In regard to the ongoing trade negotiations, ASA expressed its concern that product exemptions from overall tariff cuts could undermine any market access gains for U.S. farmers. ASA also continued to emphasize that countries with world-class exporting sectors, like Brazil, Argentina, and Malaysia, must accept disciplines in all three pillars of the negotiations, similar to developed countries.

“If ASA’s concerns are not addressed in the Modalities Agreement, U.S. commodity groups doubt they can be successfully resolved in the bilateral negotiations to follow,” said ASA President Bob Metz, a soybean producer from West Browns Valley, S.D.

Discussing the 2007 Farm Bill, Metz said, “ASA and other farm groups are looking at Green Box revenue-based program options.”

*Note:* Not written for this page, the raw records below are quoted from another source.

Lemma bv_lshr_fuel_spec fuel s a b w x y : inv s -> (a < fuel)%nat -> isbv s a w x -> isbv s b w y ->
  aspec s (bv_lshr_fuel fuel a b) (lshr_post s a b w (fun env => bvlshr w (x env) (y env))).
Proof.
  revert s a b x y. induction fuel as [|fuel IH]; intros s a b x y Hi Hf Ha Hb; [lia|].
  apply lshr_step; [done..|]. intros parts Ep.
  destruct (lshr_parts_read s Hi a w x Ha) as (o & Eo & Ho). rewrite Ep in Eo. injection Eo as <-.
  destruct parts as [[inner ia]|].
  2:{ apply lshr_add; [done..|]. intros v m so Hn. by apply Ho in Hn. }
  destruct Ho as (Hn & Hlt & Hin & Hia & Hv). destruct (Nat.ltb_spec b ia) as [Hbi|Hbi].
  2:{ apply lshr_add; [done..|]. intros v m so Hn'. rewrite Hn in Hn'. by simplify_eq. }
  pose proof (inv_normal _ Hi _ _ Hn) as HN. simpl in HN.
  pose proof (width_at_lt _ _ _ (proj1 Ha)) as Hal.
  eapply aspec_bind; [apply (IH s inner b); [done|lia|exact Hin|exact Hb]|].
  next r s' Hg Hi' Hr. destruct Hr as [Hr Ham].
  destruct fuel as [|fuel]; [lia|].
  eapply aspec_mono; [apply (lshr_ordered fuel s' r ia); [done|exact Hr|exact Hia|]|].
  { apply Ham; [lia|]. intros v m so Hi0. by eapply HN. }
  next r' s'' Hg' Hi'' Hr'. destruct Hr' as [Hr' Ham']. split.
  - eapply isbv_ext; [|exact Hr']. intros env. cbv beta. rewrite Hv.
    pose proof (isbv_legal _ _ _ _ Hi'' Hia) as [? _].
    assert (0 <= val s inner env < pow2 w) by (by eapply isbv_range, Hin).
    assert (0 <= val s ia env < pow2 w) by (by eapply isbv_range, Hia).
    assert (0 <= y env < pow2 w) by (by eapply isbv_range, Hb).
    rewrite !bvlshr_add by lia. f_equal. lia.
  - intros c Hbc Hac. specialize (Hac _ _ _ Hn). apply Ham'; [done|].
    intros v m so Hn'. enough (m <= ia)%nat by lia. revert Hn'. apply Ham; [lia|].
    intros v' m' so' Hi0. by eapply HN.
Qed.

The ASA leaders then told Secretary Johanns that they plan to ask Congress to focus the Conservation Reserve Program (CRP) on environmentally sensitive lands, and to reduce the statutory cap of 39.2 million acres, in the 2007 Farm Bill.

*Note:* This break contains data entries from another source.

(* ===== verification/BuilderArith.v ===== *)
(** * The builder's sums and products

    The canonical forms of multiplication and addition: nested nodes are
    flattened, constants are combined, equal terms are grouped with their
    coefficients, and the result is rebuilt in order.  Flattening is read as a
    product, or a sum, of term values modulo [2^w]. *)
From stdpp Require Import sorting.
From S2P Require Import Prelude Bits Smt SmtFacts Bytes BytesFacts Ir Sem EvaluatorFacts.
From S2P Require Import BlastFacts Polynomial PolynomialFacts Builder.
From S2P Require Import BuilderSpec BuilderReads BuilderFacts.

#[local] Open Scope Z_scope.

Lemma val_grow s s' t w x env : grows s s' -> isbv s t w x -> val s' t env = val s t env.
Proof.
  intros Hg Hx. pose proof (isbv_grow _ _ _ _ _ Hg Hx) as [_ E']. destruct Hx as [_ E].
  by rewrite E', E.
Qed.

(** Terms of one width, each with its own value. *)
Definition terms_ok (s : Arena) (w : nat) (l : list TermId) : Prop := Forall (fun t => isbv s t w (val s t)) l.

Lemma terms_ok_grow s s' w l : grows s s' -> terms_ok s w l -> terms_ok s' w l.
Proof.
  intros Hg H. eapply Forall_impl; [exact H|]. intros t Ht. simpl.
  eapply isbv_ext; [|exact (isbv_grow _ _ _ _ _ Hg Ht)]. intros env. exact (eq_sym (val_grow _ _ _ _ _ env Hg Ht)).
Qed.

Definition prod_of (s : Arena) (l : list TermId) (env : Env) : Z := product (fun t => val s t env) l.
Definition sum_of (s : Arena) (l : list TermId) (env : Env) : Z := foldr (fun t z => val s t env + z) 0 l.

Lemma prod_of_grow s s' w l env : grows s s' -> terms_ok s w l -> prod_of s' l env = prod_of s l env.
Proof.
  intros Hg. unfold prod_of. induction l as [|t l IH]; [done|]. intros [Ht Hl]%Forall_cons. simpl.
  fold (product (fun t => val s' t env) l) (product (fun t => val s t env) l).
  rewrite IH by done. by rewrite (val_grow _ _ _ _ _ env Hg Ht).
Qed.

Lemma sum_of_grow s s' w l env : grows s s' -> terms_ok s w l -> sum_of s' l env = sum_of s l env.
Proof.
  intros Hg. unfold sum_of. induction l as [|t l IH]; [done|]. intros [Ht Hl]%Forall_cons. simpl.
  rewrite IH by done. by rewrite (val_grow _ _ _ _ _ env Hg Ht).
Qed.

Lemma prod_of_cons s t l env : prod_of s (t :: l) env = val s t env * prod_of s l env.
Proof. done. Qed.
Lemma prod_of_app s l k env : prod_of s (l ++ k) env = prod_of s l env * prod_of s k env.
Proof. apply product_app. Qed.
Lemma prod_of_perm s l k env : l ≡ₚ k -> prod_of s l env = prod_of s k env.
Proof. apply product_perm. Qed.
Lemma sum_of_app s l k env : sum_of s (l ++ k) env = sum_of s l env + sum_of s k env.
Proof. unfold sum_of. induction l as [|t l IH]; simpl; [done|]. rewrite IH. lia. Qed.
Lemma sum_of_perm s l k env : l ≡ₚ k -> sum_of s l env = sum_of s k env.
Proof. unfold sum_of. induction 1; simpl; lia. Qed.

(** ** Flattening *)

Lemma collect_mul_read s fuel t w x out : inv s -> (t < fuel)%nat -> isbv s t w x ->
  exists l, collect_bv_mul s fuel t out = Ok (out ++ l) /\ terms_ok s w l /\
    forall env, eqm w (prod_of s l env) (x env).
Proof.
  intros Hi. revert t x out. induction fuel as [|fuel IH]; intros t x out Hf Hx; [lia|].
  cbn [collect_bv_mul]. destruct (isbv_node _ _ _ _ Hx) as [k Hn].
  rewrite (node_read _ _ _ Hn). cbn [mbind res_bind kind].
  assert (exists l, Ok (E := Error) (out ++ [t]) = Ok (out ++ l) /\ terms_ok s w l /\
    forall env, eqm w (prod_of s l env) (x env)) as Hleaf.
  { exists [t]. split; [done|]. split.
    - constructor; [by apply isbv_val, (proj1 Hx)|constructor].
    - intros env. unfold prod_of. simpl. by rewrite Z.mul_1_r, (proj2 Hx env). }
  destruct k; try exact Hleaf. clear Hleaf.
  destruct (view_mul s t w x _ Hi Hx _ _ Hn) as (? & ? & Ha & Hb & Hv).
  destruct (IH a _ out ltac:(lia) Ha) as (la & -> & Hla & Ea). cbn [mbind res_bind].
  destruct (IH b _ (out ++ la) ltac:(lia) Hb) as (lb & -> & Hlb & Eb).
  exists (la ++ lb). rewrite app_assoc. split; [done|]. split; [by apply Forall_app|].
  intros env. by rewrite prod_of_app, Ea, Eb, Hv, eqm_bvmul.
Qed.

“World demand for soybean meal and oil is growing rapidly, and acreage available for corn and soybean production is limited, particularly with the expected expansion of ethanol and biodiesel production,” Metz said. “The Conservation Reserve Program includes millions of acres of productive farmland that could be planted to our crops and can be farmed in an environmentally sustainable manner to fill these growing demands.

Today’s meeting also provided an opportunity to clarify the Administration’s position on funding to modernize locks and dams on the Mississippi and Illinois Rivers, as proposed in the Water Resources Development Act (WRDA) legislation.

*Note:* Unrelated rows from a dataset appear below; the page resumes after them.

Lemma expect_same_cases s a b :
  (exists w, isbv s a w (val s a) /\ isbv s b w (val s b)) \/
  ((forall c, exists e, Arena.expect_same_bv s a b c = Err e) /\
   (forall c, exists e, Arena.expect_same_bv s b a c = Err e)).
Proof.
  unfold Arena.expect_same_bv.
  destruct (expect_bv_cases s a) as [[wa Ha]|Ea]; destruct (expect_bv_cases s b) as [[wb Hb]|Eb].
  - destruct (decide (wa = wb)) as [->|Hne]; [left; by exists wb|right].
    split; intros c; rewrite (expect_bv_read _ _ _ _ c Ha), (expect_bv_read _ _ _ _ c Hb); simpl.
    + destruct (Nat.eqb_spec wa wb); [done|by eexists].
    + destruct (Nat.eqb_spec wb wa); [done|by eexists].
  - right. split; intros c; destruct (Eb c) as [e ->]; [|by eexists].
    rewrite (expect_bv_read _ _ _ _ c Ha). by eexists.
  - right. split; intros c; destruct (Ea c) as [e ->]; [by eexists|].
    rewrite (expect_bv_read _ _ _ _ c Hb). by eexists.
  - right. split; intros c; [destruct (Ea c) as [e ->]|destruct (Eb c) as [e ->]]; by eexists.
Qed.

(** The outcomes a call can have. *)
Definition safe (s : Arena) (m : M Arena TermId) : Prop :=
  aspec s m (fun r s' => (r < length (nodes s'))%nat) \/ exists e, m s = (Err e, s).

Lemma safe_bv s m w x : aspec s m (fun r s' => isbv s' r w x) -> safe s m.
Proof. intros H. left. eapply aspec_mono; [exact H|]. intros r s' _ _ [Hw _]. by eapply width_at_lt. Qed.

Lemma safe_bool s m p : aspec s m (fun r s' => isbool s' r p) -> safe s m.
Proof. intros H. left. eapply aspec_mono; [exact H|]. intros r s' _ _ [Hw _]. by apply bool_at_lt. Qed.

Lemma rd_err {X Y} s (f : Arena -> res X) (k : X -> M Arena Y) e : f s = Err e -> (rd f ≫= k) s = (Err e, s).
Proof. intros E. unfold mbind, M_bind, rd. by rewrite E. Qed.

Lemma safe_rd_err {X} s (f : Arena -> res X) (k : X -> M Arena TermId) :
  (exists e, f s = Err e) -> safe s (rd f ≫= k).
Proof. intros [e E]. right. exists e. by apply rd_err. Qed.

Lemma safe_rd {X} s (f : Arena -> res X) (k : X -> M Arena TermId) x :
  f s = Ok x -> safe s (k x) -> safe s (rd f ≫= k).
Proof.
  intros E [H|[e H]]; [left; by eapply aspec_rd|right].
  exists e. unfold mbind, M_bind, rd. by rewrite E.
Qed.

Lemma safe_lift {X} s (m : res X) (k : X -> M Arena TermId) : m <> Panic ->
  (forall x, m = Ok x -> safe s (k x)) -> safe s (lift m ≫= k).
Proof.
  intros Hm Hk. destruct m as [x|e|]; [|by right; exists e|done].
  destruct (Hk x eq_refl) as [H|[e H]]; [left; by eapply aspec_lift|right; by exists e].
Qed.

Lemma safe_bind_err {X} s (m : M Arena X) (k : X -> M Arena TermId) e : m s = (Err e, s) -> safe s (m ≫= k).
Proof. intros E. right. exists e. unfold mbind, M_bind. by rewrite E. Qed.

(** A call that fails at once. *)
Definition refused {X} (s : Arena) (m : M Arena X) : Prop := exists e, m s = (Err e, s).

Lemma safe_refused s m : refused s m -> safe s m.
Proof. by right. Qed.

Lemma refused_rd {X Y} s (f : Arena -> res X) (k : X -> M Arena Y) :
  (exists e, f s = Err e) -> refused s (rd f ≫= k).
Proof. intros [e E]. exists e. by apply rd_err. Qed.

Lemma refused_bind {X Y} s (m : M Arena X) (k : X -> M Arena Y) : refused s m -> refused s (m ≫= k).
Proof. intros [e E]. exists e. unfold mbind, M_bind. by rewrite E. Qed.

Lemma refused_pass {X Y} s (f : Arena -> res X) (k : X -> M Arena Y) x :
  f s = Ok x -> refused s (k x) -> refused s (rd f ≫= k).
Proof. intros E [e H]. exists e. unfold mbind, M_bind, rd. by rewrite E. Qed.

Lemma refused_lift {X Y} s (k : X -> M Arena Y) e : refused s (lift (Err e) ≫= k).
Proof. by exists e. Qed.

Lemma refused_fail {X} s e : refused s (fail e : M Arena X).
Proof. by exists e. Qed.

Definition mismatched (s : Arena) (a b : TermId) : Prop :=
  (forall c, exists e, Arena.expect_same_bv s a b c = Err e) /\
  (forall c, exists e, Arena.expect_same_bv s b a c = Err e).

Lemma mismatched_sym s a b : mismatched s a b -> mismatched s b a.
Proof. by intros [??]. Qed.

Lemma refused_binary op s a b : mismatched s a b -> refused s (run_binary op a b).
Proof.
  assert (forall a b, mismatched s a b -> forall Y c (k : nat -> M Arena Y),
    refused s (expect_same_bv a b c ≫= k)) as Hk by (intros ?? [H _] Y c k; apply refused_rd, H).
  intros H. pose proof (mismatched_sym _ _ _ H) as H'. destruct op; simpl;
    try (unfold bv_and, bv_or, bv_or_with, bv_xor, bv_add, bv_mul; cbn [bv_add_fuel bv_mul_fuel];
      apply order_pair_ind; by apply Hk); by apply Hk.
Qed.

Lemma refused_predicate op s a b : mismatched s a b -> refused s (run_predicate op a b).
Proof.
  assert (forall a b, mismatched s a b -> forall Y Z c (k : nat -> M Arena Y) (k' : Y -> M Arena Z),
    refused s ((expect_same_bv a b c ≫= k) ≫= k')) as Hk'.
  { intros ?? [H _] Y Z c k k'. apply refused_bind, refused_rd, H. }
  assert (forall a b, mismatched s a b -> forall Y c (k : nat -> M Arena Y),
    refused s (expect_same_bv a b c ≫= k)) as Hk by (intros ?? [H _] Y c k; apply refused_rd, H).
  intros H. pose proof (mismatched_sym _ _ _ H) as H'. destruct op; simpl;
    unfold bv_ugt, bv_uge, bv_sgt, bv_sge, bv_ult, bv_ule, bv_slt, bv_sle, bv_cmp, bv_eq, bv_ne, bv_eq;
    cbn [bv_cmp_fuel bv_eq_fuel]; first [by apply Hk|by apply Hk'].
Qed.

Lemma bool_pair_cases s a b :
  (isbool s a (truth s a) /\ isbool s b (truth s b)) \/
  (forall X c c' (k : unit -> M Arena X), refused s (expect_bool a c ≫= fun _ => expect_bool b c' ≫= k)) /\
  (forall X c c' (k : unit -> M Arena X), refused s (expect_bool b c ≫= fun _ => expect_bool a c' ≫= k)).
Proof.
  destruct (expect_bool_cases s a) as [Ha|Ea]; destruct (expect_bool_cases s b) as [Hb|Eb]; [by left|right..];
    split; intros X c c' k; first
      [ by apply refused_rd, Ea | by apply refused_rd, Eb
      | eapply refused_pass; [by eapply expect_bool_read|first [by apply refused_rd, Ea|by apply refused_rd, Eb]] ].
Qed.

“Today, Secretary Johanns assured us that when Congress sends WRDA to the President the Administration will not oppose the legislation,” Metz said.

ASA also expressed its strong thanks to the U.S. Department of Agriculture (USDA) for all the support it provided that allowed the United States to win the WTO case against the EU moratorium on the approval of new biotech-enhanced crops.

“We must follow-up on this win with two things,” Metz said. “First, we must ensure that the EU brings its approval processes and the national bans into conformance with the panel findings. Second, we must move quickly forward with a WTO challenge of the EU’s discriminatory and non-science based traceability and labeling regulations for biotech products. These regulations are costing U.S. growers hundreds of millions of dollars in lost sales to the EU annually.”

ASA was one of the 21 trade associations that urged the Administration in November 2003 to initiate a WTO challenge against the EU’s traceability and labeling regulations.

“At the request of U.S. Trade Representative, we were asked to wait until the outcome of the moratorium case was known,” Metz said. “We’ve been patient for two and half years, but now is the time to begin moving forward. Secretary Johanns understood the importance of this issue and will be working with us as we press forward.”